Sophia put up her hand. “I changed my mind. I don’t want to know. You can take this up with the Contessa.”

Ava got pale. “You wouldn’t make me.”

Sophia just smiled and scratched Charming between the ears for the rest of the car ride home.

Hunter met them at the door when they got there, so overcome at Popcorn and Charming’s safe return that he could hardly speak. He’d grabbed Sophia and hugged her and she had been astonished and touched to see that he was shaking.

“I know how much he means to you,” Hunter told her. “I couldn’t bear it if something you loved got hurt. I’m just sorry I wasn’t there to help.”

“Where were you? What was this mysterious errand?” she teased.

“You’ll find out soon,” he said. “Now, I was told I was going to get to have dinner with a bunch of models. What’s the holdup?”

Dinner with the AS Girls at the Contessa’s involved not only fire, as promised, but four chefs from Benihana cooking at tables specially set up in her ballroom.
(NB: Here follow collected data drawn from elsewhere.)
(** * Finalizer manager and helm controller of operator-sdk: a shallow embedding

    Sources embedded here:
    - [pkg/finalizer/finalizer.go]: [Manager], [RegisterFinalizer], [Finalize],
      [FinalizeOne], [Reconcile], [ReconcileOne];
    - [pkg/helm/controller/controller.go]: [NewUninstallFinalizer], the
      registration done by [Add], [dependentPredicate] and [releaseHook].

    The Go code is sequentialised: the [sync.RWMutex] sections only guard map
    reads and writes, so a single-threaded run takes the same branches. *)

From stdpp Require Import base strings list gmap sets.

(** Go [error] values.  Sentinels are compared by identity in the source
    ([err != release.ErrNotFound]), so each sentinel is a constructor of its
    own; [errors.New(msg)] made elsewhere is [ErrorString msg]. *)
Inductive error :=
  | FinalizerErrNotFound
  | ReleaseErrNotFound
  | ErrorString (msg : string).

Global Instance error_eq_dec : EqDecision error.
Proof. solve_decision. Defined.

(** [err.Error()] *)
Definition Error (e : error) : string :=
  match e with
  | FinalizerErrNotFound => "finalizer not found"
  | ReleaseErrNotFound => "release not found"
  | ErrorString msg => msg
  end.

(** ** pkg/finalizer *)
Module Finalizer.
“I didn’t even know there was a ballroom,” Sophia had said.

“Mostly Toma uses it to stage his self-portraits,” Lily said.
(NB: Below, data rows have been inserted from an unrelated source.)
(** * robotica: reading a calendar

    A shallow embedding of [read_calendar], the Python helper of
    robotica-tokio and robotica-backend that parses an iCalendar document,
    expands its events over a window of dates and turns every occurrence
    into a plain dictionary.

    The file has four parts: the Python values the function touches
    (dates, date-times, the wrappers of [icalendar.prop], exceptions), the
    two source files translated one by one, the collaborators that live
    outside the repository, and the theorems. *)

From Stdlib Require Import ZArith Lia.
From Stdlib.Strings Require Import Byte.
From stdpp Require Import base option list gmap strings fin_maps sorting.

Local Open Scope Z_scope.

(** ** The [datetime] module *)

Module Py.

(** A [date] is carried by its proleptic Gregorian ordinal
    ([date.toordinal()], day 1 is 0001-01-01). *)
Record date : Type := mkdate { toordinal : Z }.

(** A [tzinfo] answers [utcoffset(dt)] from the wall clock of [dt]; the
    offset is in microseconds, the resolution of [timedelta]. *)
Record tzinfo : Type := mktz { tzname : string; utcoffset : Z → Z }.

(** A [datetime]: its wall clock in microseconds since the midnight that
    starts ordinal 0, and its [tzinfo] attribute ([None] when naive). *)
Record datetime : Type := mkdatetime { wall : Z; tzinfo_of : option tzinfo }.

Record timedelta : Type := mktimedelta { total_us : Z }.

Definition DAY : Z := 86400 * 1000000.
Definition MINORDINAL : Z := 1.
Definition MAXORDINAL : Z := 3652059.

Definition is_leap (year : Z) : bool :=
  (year mod 4 =? 0) && (negb (year mod 100 =? 0) || (year mod 400 =? 0)).

Definition days_before_year (year : Z) : Z :=
  let y := year - 1 in y * 365 + y / 4 - y / 100 + y / 400.

Definition DAYS_BEFORE_MONTH : list Z :=
  [0; 31; 59; 90; 120; 151; 181; 212; 243; 273; 304; 334].

Definition days_before_month (year month : Z) : Z :=
  nth (Z.to_nat (month - 1)) DAYS_BEFORE_MONTH 0
  + (if (2 <? month) && is_leap year then 1 else 0).

Definition ymd2ord (year month day : Z) : Z :=
  days_before_year year + days_before_month year month + day.

(** [date(year, month, day)] *)
Definition date_of (year month day : Z) : date :=
  mkdate (ymd2ord year month day).

(** [datetime(year, month, day, hour, minute, second, tzinfo=tz)] *)
Definition datetime_of (year month day hour minute second : Z)
    (tz : option tzinfo) : datetime :=
  mkdatetime (ymd2ord year month day * DAY
              + ((hour * 60 + minute) * 60 + second) * 1000000) tz.

(** [timezone.utc] and [timezone(timedelta(hours=h))] *)
Definition timezone_utc : tzinfo := mktz "UTC" (λ _, 0).
Definition timezone_hours (name : string) (h : Z) : tzinfo :=
  mktz name (λ _, h * 3600 * 1000000).

(** A wall clock is representable when its day lies between [date.min] and
    [date.max]. *)
Definition representable (w : Z) : bool :=
  (MINORDINAL * DAY <=? w) && (w <? (MAXORDINAL + 1) * DAY).

(** ** Python objects

    The values [read_calendar] can find under a key of an event, and the
    ones it stores.  [icalendar] hands out instances of its own classes:
    [vDDDTypes] wraps a [datetime], [date], [timedelta], [time] or a period
    tuple in its [dt] attribute; [vText] is a subclass of [str]; [vInt] and
    [vBoolean] are subclasses of [int]; the remaining [str] subclasses
    ([vUri], [vCalAddress], ...) behave as [str] here.  A property given
    several times comes back as a Python [list]; [vRecur], [vDDDLists],
    [vBinary], [vGeo], [float] and the like are instances of other
    classes. *)
#[warnings="-register-all"] Inductive pyobj : Type :=
  | Datetime (d : datetime)
  | Date (d : date)
  | Timedelta (t : timedelta)
  | Time (us : Z)
  | PyTuple (items : list pyobj)
  | PyInt (n : Z)
  | PyStr (s : string)
  | vText (s : string)
  | vDDDTypes (dt : pyobj)
  | PyList (items : list pyobj)
  | PyObject (cls : string).

(** The classes [read_calendar] tests against. *)
Inductive pyclass : Type :=
  | datetime_t | date_t | timedelta_t | vDDDTypes_t | vText_t | int_t | str_t.

(** [isinstance(o, c)]: true for instances of [c] and of its subclasses,
    so a [datetime] is also a [date] and a [vText] is also a [str]. *)
Definition isinstance (o : pyobj) (c : pyclass) : bool :=
  match c, o with
  | datetime_t, Datetime _ => true
  | date_t, (Date _ | Datetime _) => true
  | timedelta_t, Timedelta _ => true
  | vDDDTypes_t, vDDDTypes _ => true
  | vText_t, vText _ => true
  | int_t, PyInt _ => true
  | str_t, (PyStr _ | vText _) => true
  | _, _ => false
  end.

(** ** Exceptions *)

(** An f-string: literal text and interpolated objects, in order. *)
Inductive fragment : Type :=
  | Lit (s : string)
  | Fmt (o : pyobj).

(** [RuntimeError] is the one exception [read_calendar] raises itself.
    [KeyError], [AttributeError], [OverflowError] and [ValueError] come
    from the interpreter; the last three are the failures of the
    collaborators, under the names section 7 of the specification gives
    them. *)
Inductive exn : Type :=
  | RuntimeError (msg : list fragment)
  | KeyError (key : string)
  | AttributeError (name : string)
  | OverflowError
  | ValueError
  | FetchError
  | ParseError
  | InvalidWindowError.

(** A Python computation either returns or raises. *)
Inductive py (A : Type) : Type :=
  | Return (a : A)
  | Raise (e : exn).
Arguments Return {A} a.
Arguments Raise {A} e.

#[global] Instance py_ret : MRet py := λ A a, Return a.
#[global] Instance py_bind : MBind py := λ A B f m,
  match m with Return a => f a | Raise e => Raise e end.
#[global] Instance py_fmap : FMap py := λ A B f m,
  match m with Return a => Return (f a) | Raise e => Raise e end.

(** ** Attribute access and method calls *)

(** [o.dt] *)
Definition getattr_dt (o : pyobj) : py pyobj :=
  match o with
  | vDDDTypes dt => Return dt
  | _ => Raise (AttributeError "dt")
  end.

(** *** The zone of the machine

    CPython (3.11, [_datetimemodule.c]) finds the zone of a naive
    [datetime] through the [localtime] of the C library.  The machine is
    described by a [tzinfo] record read on the UTC clock: [gmtoff local u]
    is the offset, in seconds, in force when the UTC clock reads [u]
    seconds. *)
Definition SECOND : Z := 1000000.

Definition gmtoff (local : tzinfo) (u : Z) : Z :=
  utcoffset local (u * SECOND) / SECOND.

(** [local(u)]: the reading of the clock of the machine when the UTC clock
    reads [u], in seconds; [utc_to_seconds] refuses a reading whose year is
    not between 1 and 9999. *)
Definition local_reading (local : tzinfo) (u : Z) : py Z :=
  let lt := u + gmtoff local u in
  if representable (lt * SECOND) then Return lt else Raise ValueError.

Definition max_fold_seconds : Z := 24 * 3600.

(** [local_to_seconds(..., fold=0)]: the UTC reading at which the clock of
    the machine reads [t]; a date-time read from a calendar has [fold] 0.
    It tries the offset in force at [t], looks one day back for an earlier
    solution, and falls back on the later of its two candidates when [t]
    is in a gap.  The [localtime] of the platform is taken to answer every
    reading asked of it, as on 64-bit Linux. *)
Definition local_to_seconds (local : tzinfo) (t : Z) : py Z :=
  lt ← local_reading local t;
  let a := lt - t in
  let u1 := t - a in
  t1 ← local_reading local u1;
  let finish (b : Z) : py Z :=
    let u2 := t - b in
    t2 ← local_reading local u2;
    if t2 =? t then Return u2
    else if t1 =? t then Return u1
    else Return (Z.max u1 u2) in
  if t1 =? t then
    let u2 := u1 - max_fold_seconds in
    lt2 ← local_reading local u2;
    let b := lt2 - u2 in
    if a =? b then Return u1 else finish b
  else finish (t1 - u1).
Ava shuddered. “I’ve seen those.” She glanced at Sophia. “We have to remember to talk to him.”

“Right.” She nodded.

“Good luck,” Lily told them. “I don’t want to hurt your feelings, Ava, but I think he’s found a new love among the AS models. Or a dozen. Last time I was out there he was surrounded by giggling girls.”

“I don’t know whether to be delighted or frightened for them,” Ava said thoughtfully.

“I’m advocating delight on all fronts,” Lily said. “And sake. We’re celebrating the end of a reign of terror.”

“It’s hard to imagine Whitney as the mastermind of that,” Sophia said. She was looking across the room to the table where Hunter was charming a group of the mothers and fathers who had come as chaperones.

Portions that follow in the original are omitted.